LOS ANGELES — Biro Investigasi Federal Amerika Serikat (FBI) secara mendadak mengeluarkan peringatan serius mengenai potensi serangan drone Iran yang menargetkan wilayah California. Peringatan ini, yang disebarkan kepada lembaga penegak hukum serta infrastruktur vital di seluruh negara bagian, bertujuan untuk meningkatkan kewaspadaan publik di tengah meningkatnya ketegangan geopolitik pada tahun 2026.

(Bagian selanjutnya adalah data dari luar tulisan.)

Lemma issue_queue_push_back_ok h c w n :
  bypass_enable h = false -> settled core_type dc h ->
  cq_interfaces h !! Z.to_nat cq = Some c -> interface_at start limit w c -> start <= w < limit ->
  0 < n -> w + n <= limit -> n mod 2 ^ k = 0 ->
  exists c' e, interface_at start limit (norm start limit (w + n)) c' /\
  issue_queue_push_back p core_type n cq h =
    (emit (SysmemWord e (issue_fifo_wr_ptr c')) (set_cq_interfaces (update (cq_interfaces h) cq c') h), Ok tt).
Proof.
  intros Hb Hst Hc Hi Hr Hn Hn' Hm. pose proof Hi as (Hs & Hl & Hw). unfold issue_queue_push_back.
  erewrite M_bind_ok by reflexivity. rewrite Hb.
  rewrite (proj1 Hk), align_id by lia.
  assert (H16 : n mod 16 = 0).
  { apply (mod_pow_mod 4 k); [lia|done]. }
  pose proof (shr4 n H16) as Hn16. set (n16 := Z.shiftr n 4) in *.
  erewrite M_bind_ok by (by apply elem_ok).
  erewrite M_bind_ok by (by eapply constants_settled; eauto).
  erewrite M_bind_ok by exact (set_interface_ok _ c _ Hc).
  cbv beta. set (c' := if issue_fifo_limit c <=? u32 (issue_fifo_wr_ptr c + n16)
    then set_issue_wr (issue_start c) (negb (issue_fifo_wr_toggle c)) c
    else set_issue_wr (u32 (issue_fifo_wr_ptr c + n16)) (issue_fifo_wr_toggle c) c).
  assert (Hi' : interface_at start limit (norm start limit (w + n)) c').
  { unfold interface_at, c', norm. rewrite u32_small by lia.
    destruct (Z.leb_spec (issue_fifo_limit c) (issue_fifo_wr_ptr c + n16)), (Z.eqb_spec (w + n) limit); cbn; unfold issue_start in *; cbn; repeat split; lia. }
  exists c'. eexists. split; [done|].
  erewrite M_bind_ok by (apply elem_ok; exact (update_eq _ _ _ c' Hc)). reflexivity.
Qed.

(** A command of [data] issued: the bytes are at the place the ring gives them, the
    write pointer is past them, and nothing else of the host's memory has changed. *)
Lemma issue_command_ok h c w data :
  let n := Z.of_nat (length data) in
  bypass_enable h = false -> settled core_type dc h ->
  cq_interfaces h !! Z.to_nat cq = Some c -> interface_at start limit w c -> start <= w < limit ->
  0 < n -> n <= limit - start -> w + n < 2 ^ 32 -> n mod 2 ^ k = 0 ->
  0 <= channel_offset h <= start -> (start - channel_offset h) mod 16 = 0 ->
  exists c' e mem, interface_at start limit (norm start limit (advance start limit w n)) c' /\
  (forall x, mem x = write_mem (place start limit w n - channel_offset h) data (sysmem h) x) /\
  issue_command p core_type data cq h =
    (emit e (set_sysmem mem (set_cq_interfaces (update (cq_interfaces h) cq c') h)), Ok tt).
Proof.
  intros n Hb Hst Hc Hi Hr Hn Hnl Hn' Hm Hoff H16. unfold issue_command. fold n.
  destruct (issue_queue_reserve_ok h c w n) as (c1 & Hi1 & Hres); try done.
  erewrite M_bind_ok by exact Hres. set (h1 := set_cq_interfaces _ h) in *.
  assert (Hc1 : cq_interfaces h1 !! Z.to_nat cq = Some c1) by (by eapply update_eq).
  assert (Hp : start <= place start limit w n /\ place start limit w n + n <= limit).
  { unfold place. destruct (Z.ltb_spec limit (w + n)); lia. }
  erewrite M_bind_ok by (eapply get_write_ptr_ok; [done|done|done|lia]).
  assert (Hw16 : (place start limit w n - channel_offset h1) mod 16 = 0).
  { destruct Hi1 as (Hs1 & _ & Hw1). change (channel_offset h1) with (channel_offset h). rewrite <- Hw1.
    rewrite <- Hs1 in H16. replace (_ - _) with ((issue_start c1 * 16 - channel_offset h) + (issue_fifo_wr_ptr c1 - issue_start c1) * 16) by lia.
    by rewrite Z.mod_add by lia. }
  destruct (cq_write_ok h1 data (place start limit w n)) as (mem & Hcw & Hmem); try done; [cbn; lia|cbn; lia|].
  erewrite M_bind_ok by exact Hcw.
  destruct (issue_queue_push_back_ok (set_sysmem mem h1) c1 (place start limit w n) n) as (c2 & e & Hi2 & Hpush); try done; try lia.
  exists c2. eexists. exists mem. split; [exact Hi2|]. split.
  - intros x. rewrite Hmem, padded_whole; [done|]. apply Nat2Z.inj. rewrite Nat2Z.inj_mod.
    by apply (mod_pow_mod 2 k); [lia|].
  - rewrite Hpush. cbn. rewrite update_same. done.
Qed.
End Issue.

(** ** The fetch queue *)

Definition with_fetch (cq ptr fence : Z) (h : SystemMemoryManager) : SystemMemoryManager :=
  set_dev_ptrs (update (prefetch_q_dev_ptrs h) cq ptr) (set_dev_fences (update (prefetch_q_dev_fences h) cq fence) h).

Lemma with_fetch_id cq ptr f h :
  prefetch_q_dev_ptrs h !! Z.to_nat cq = Some ptr -> prefetch_q_dev_fences h !! Z.to_nat cq = Some f ->
  with_fetch cq ptr f h = h.
Proof. intros Hp Hf. unfold with_fetch. rewrite !update_id by done. by destruct h. Qed.

(** The last of [used], or [f] when nothing was read. *)
Definition last_read (f : Z) (used : list Z) : Z := default f (last used).

Lemma last_read_cons f v used : last_read f (v :: used) = last_read v used.
Proof. unfold last_read. rewrite last_cons. by destruct (last used). Qed.

Lemma last_read_app f l1 l2 : last_read f (l1 ++ l2) = last_read (last_read f l1) l2.
Proof. revert f; induction l1 as [|v l1 IH]; intros f; [done|]. cbn [app]. rewrite !last_read_cons. apply IH. Qed.

Section Fetch.
Context (cq : Z).

(** The wait ends when a value read from the device differs from the pointer. *)
Lemma wait_inv h ptr f reads h' rest :
  prefetch_q_dev_ptrs h !! Z.to_nat cq = Some ptr -> prefetch_q_dev_fences h !! Z.to_nat cq = Some f ->
  wait_for_fetch_q_space cq reads h = (h', Ok rest) ->
  exists used, reads = used ++ rest /\ ptr <> last_read f used /\ h' = with_fetch cq ptr (last_read f used) h.
Proof.
  revert h f; induction reads as [|v reads IH]; intros h f Hp Hf; cbn [wait_for_fetch_q_space];
    erewrite M_bind_ok by (by apply elem_ok); erewrite M_bind_ok by (by apply elem_ok); destruct (Z.eqb_spec ptr f).
  - done.
  - intros [= <- <-]. exists []. by rewrite with_fetch_id.
  - erewrite M_bind_ok by reflexivity. intros H.
    apply (IH _ v) in H as (used & -> & Hne & ->); [|done|by eapply update_eq].
    exists (v :: used). rewrite last_read_cons. split; [done|]. split; [done|].
    unfold with_fetch. cbn. by rewrite update_same.
  - intros [= <- <-]. exists []. by rewrite with_fetch_id.
Qed.

Context (p : Platform) (core_type : CoreType) (dc : dispatch_constants) (base : Z).
Context (Haddr : device_cq_addrs dc !! 8%nat = Some base) (Hlen : (length (device_cq_addrs dc) = 9)%nat).

Definition queue_limit : Z := u32 (base + prefetch_q_entries dc * sizeof_entry).

Lemma reserve_back_inv h ptr f reads h' rest :
  bypass_enable h = false -> settled core_type dc h ->
  prefetch_q_dev_ptrs h !! Z.to_nat cq = Some ptr -> prefetch_q_dev_fences h !! Z.to_nat cq = Some f ->
  fetch_queue_reserve_back p core_type cq reads h = (h', Ok rest) ->
  exists used1 used2, reads = used1 ++ used2 ++ rest /\ ptr <> last_read f used1 /\
  (ptr = queue_limit -> base <> last_read f (used1 ++ used2)) /\ (ptr <> queue_limit -> used2 = []) /\
  h' = with_fetch cq (if ptr =? queue_limit then base else ptr) (last_read f (used1 ++ used2)) h.
Proof.
  intros Hb Hst Hp Hf. unfold fetch_queue_reserve_back. erewrite M_bind_ok by reflexivity. rewrite Hb.
  destruct (lookup_lt_is_Some_2 (device_cq_addrs dc) 0) as [a0 Ha0]; [lia|].
  erewrite M_bind_ok by (by eapply device_addr_settled).
  intros H. apply M_bind_inv in H as (h1 & rest1 & Hw & H).
  apply (wait_inv _ _ _ _ _ _ Hp Hf) in Hw as (used1 & -> & Hne & ->).
  set (h1 := with_fetch _ _ _ _) in H.
  assert (Hst1 : settled core_type dc h1) by done.
  assert (Hp1 : prefetch_q_dev_ptrs h1 !! Z.to_nat cq = Some ptr) by (by eapply update_eq).
  assert (Hf1 : prefetch_q_dev_fences h1 !! Z.to_nat cq = Some (last_read f used1)) by (by eapply update_eq).
  erewrite M_bind_ok in H by (by eapply device_addr_settled).
  erewrite M_bind_ok in H by (eapply constants_settled; [done|by right]).
  erewrite M_bind_ok in H by (by apply elem_ok). fold queue_limit in H.
  destruct (Z.eqb_spec ptr queue_limit) as [E|E].
  - erewrite M_bind_ok in H by reflexivity.
    apply (wait_inv _ base (last_read f used1)) in H as (used2 & -> & Hne2 & ->); [|by eapply update_eq|done].
    exists used1, used2. rewrite last_read_app. repeat split; try done.
    unfold with_fetch, h1. cbn. by rewrite !update_same.
  - injection H as <- <-. exists used1, []. rewrite app_nil_r. done.
Qed.

Lemma fetch_queue_write_ok h ptr n stall :
  bypass_enable h = false -> settled core_type dc h -> prefetch_q_dev_ptrs h !! Z.to_nat cq = Some ptr ->
  n <= max_prefetch_command_size dc -> n < 65535 * 16 ->
  fetch_queue_write p core_type n cq stall h =
    (set_dev_ptrs (update (prefetch_q_dev_ptrs h) cq (u32 (ptr + sizeof_entry)))
      (emit (FetchQueueEntry cq ptr (fetch_entry n stall)) h), Ok tt).
Proof.
  intros Hb Hst Hp Hn Hn'. unfold fetch_queue_write. erewrite M_bind_ok by reflexivity.
  erewrite M_bind_ok by (eapply constants_settled; [done|by right]).
  erewrite M_bind_ok by (apply require_true; by apply Z.leb_le).
  erewrite M_bind_ok.
  2:{ apply require_true, Z.ltb_lt. unfold PREFETCH_Q_LOG_MINSIZE. rewrite Z.shiftr_div_pow2 by lia.
      apply Z.div_lt_upper_bound; lia. }
  rewrite Hb. erewrite M_bind_ok by (by apply elem_ok). erewrite M_bind_ok by reflexivity. done.
Qed.
End Fetch.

Peringatan tersebut mengidentifikasi ancaman yang berasal dari kelompok-kelompok yang berafiliasi dengan Iran, yang diyakini memiliki kapabilitas untuk melancarkan serangan menggunakan kendaraan udara tak berawak (drone). Fokus ancaman ditujukan pada fasilitas kritis, termasuk instalasi militer, pusat transportasi, serta infrastruktur energi.
“Kami menerima informasi intelijen yang kredibel mengenai niat aktor-aktor tertentu untuk mengganggu stabilitas keamanan di wilayah Amerika Serikat, khususnya California,” ujar seorang juru bicara FBI yang tidak ingin disebutkan namanya, mengonfirmasi urgensi peringatan tersebut.
Detail spesifik mengenai target potensial dan waktu serangan masih dalam tahap penyelidikan intensif. Namun, FBI menekankan perlunya kewaspadaan ekstra terhadap aktivitas mencurigakan yang melibatkan drone, terutama di sekitar area sensitif dan keramaian publik.
Eskalasi peringatan ini datang menyusul serangkaian insiden keamanan siber dan sabotase yang diduga terkait dengan aktor-aktor negara asing dalam beberapa bulan terakhir. Analisis intelijen mengindikasikan bahwa kemampuan drone telah menjadi instrumen preferensi dalam upaya destabilisasi.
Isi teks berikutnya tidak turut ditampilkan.